EXERCISE >>
Using the listing below, work out how many lines carry the word "world", and state nothing but that number.

Start of MATERIAL FOR THIS EXERCISE

(** * A shallow embedding of the papunika map mirror ([src/main.ts])

    The mirror downloads the HTML shell, the style sheets and scripts, the
    zone and marker documents and the tile pyramids of one web site into a
    local directory.  This development embeds the functions of [main.ts]
    in Rocq and states the properties of the fetch / cache / retry engine
    as theorems about the embedding.  Of the two revisions of [main.ts]
    the source holds, the embedding follows the later one, which has
    [BadStatusCodeError] and [fetchSuccess].

    Conventions of the embedding.
    - JavaScript strings and byte arrays are both [string]: sequences of
      8-bit characters.  [TextDecoder.decode] and [TextEncoder.encode] are
      the identity on them, which is exact for ASCII resources.
    - Asynchronous code is sequenced: a computation is a function from a
      world (file system, upstream, event trace) to a result and a new
      world.  The tasks joined by [Promise.all] run one after the other in
      array order.
    - The [while (true)] retry loops take a bound on the number of attempts;
      [Spin] is the result of a loop that is still retrying at the bound.
    - What the platform supplies and the repository does not (URL parsing,
      [JSON.parse], the cheerio document) is a [Host] record. *)

From Stdlib Require Import String Ascii List ZArith Lia Bool Arith.
Import ListNotations.
Local Open Scope string_scope.
Local Open Scope list_scope.

Set Implicit Arguments.
Set Warnings "-register-all".

(** ** JavaScript string operations *)

Module Js.

Definition startsWith (s p : string) : bool := String.prefix p s.

Fixpoint drop (n : nat) (s : string) : string :=
  match n, s with
  | O, _ => s
  | S _, EmptyString => EmptyString
  | S k, String _ t => drop k t
  end.

Fixpoint take (n : nat) (s : string) : string :=
  match n, s with
  | O, _ => EmptyString
  | S _, EmptyString => EmptyString
  | S k, String c t => String c (take k t)
  end.

(** [s.substring(n)] and [s.slice(a, b)] for [0 <= a], [0 <= b]. *)
Definition substring_from (n : nat) (s : string) : string := drop n s.
Definition slice (a b : nat) (s : string) : string := take (b - a) (drop a s).

Definition endsWith (s p : string) : bool :=
  (String.length p <=? String.length s)%nat
  && String.eqb (drop (String.length s - String.length p) s) p.

Fixpoint includes (s p : string) : bool :=
  String.prefix p s
  || match s with
     | EmptyString => false
     | String _ t => includes t p
     end.

(** [xs.includes(x)] on an array of strings. *)
Definition arr_includes (xs : list string) (x : string) : bool :=
  existsb (String.eqb x) xs.

(** [xs.find(p)] *)
Definition arr_find (p : string -> bool) (xs : list string) : option string :=
  List.find p xs.

(** Truthiness of a string: the empty string is falsy. *)
Definition truthy (s : string) : bool := negb (String.eqb s "").

(** [GetSubstitution] for a string pattern (no captures): in the
    replacement text [$$] is a dollar, [$&] the matched text, [$`] the
    text before the match and [$'] the text after it; any other dollar
    stands for itself. *)
Fixpoint getSubstitution (matched before after repl : string) : string :=
  match repl with
  | EmptyString => EmptyString
  | String "$" (String "$" r) => String "$" (getSubstitution matched before after r)
  | String "$" (String "&" r) => matched ++ getSubstitution matched before after r
  | String "$" (String "`" r) => before ++ getSubstitution matched before after r
  | String "$" (String "'" r) => after ++ getSubstitution matched before after r
  | String c r => String c (getSubstitution matched before after r)
  end.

End of MATERIAL FOR THIS EXERCISE

COMPLETED TASK >>
2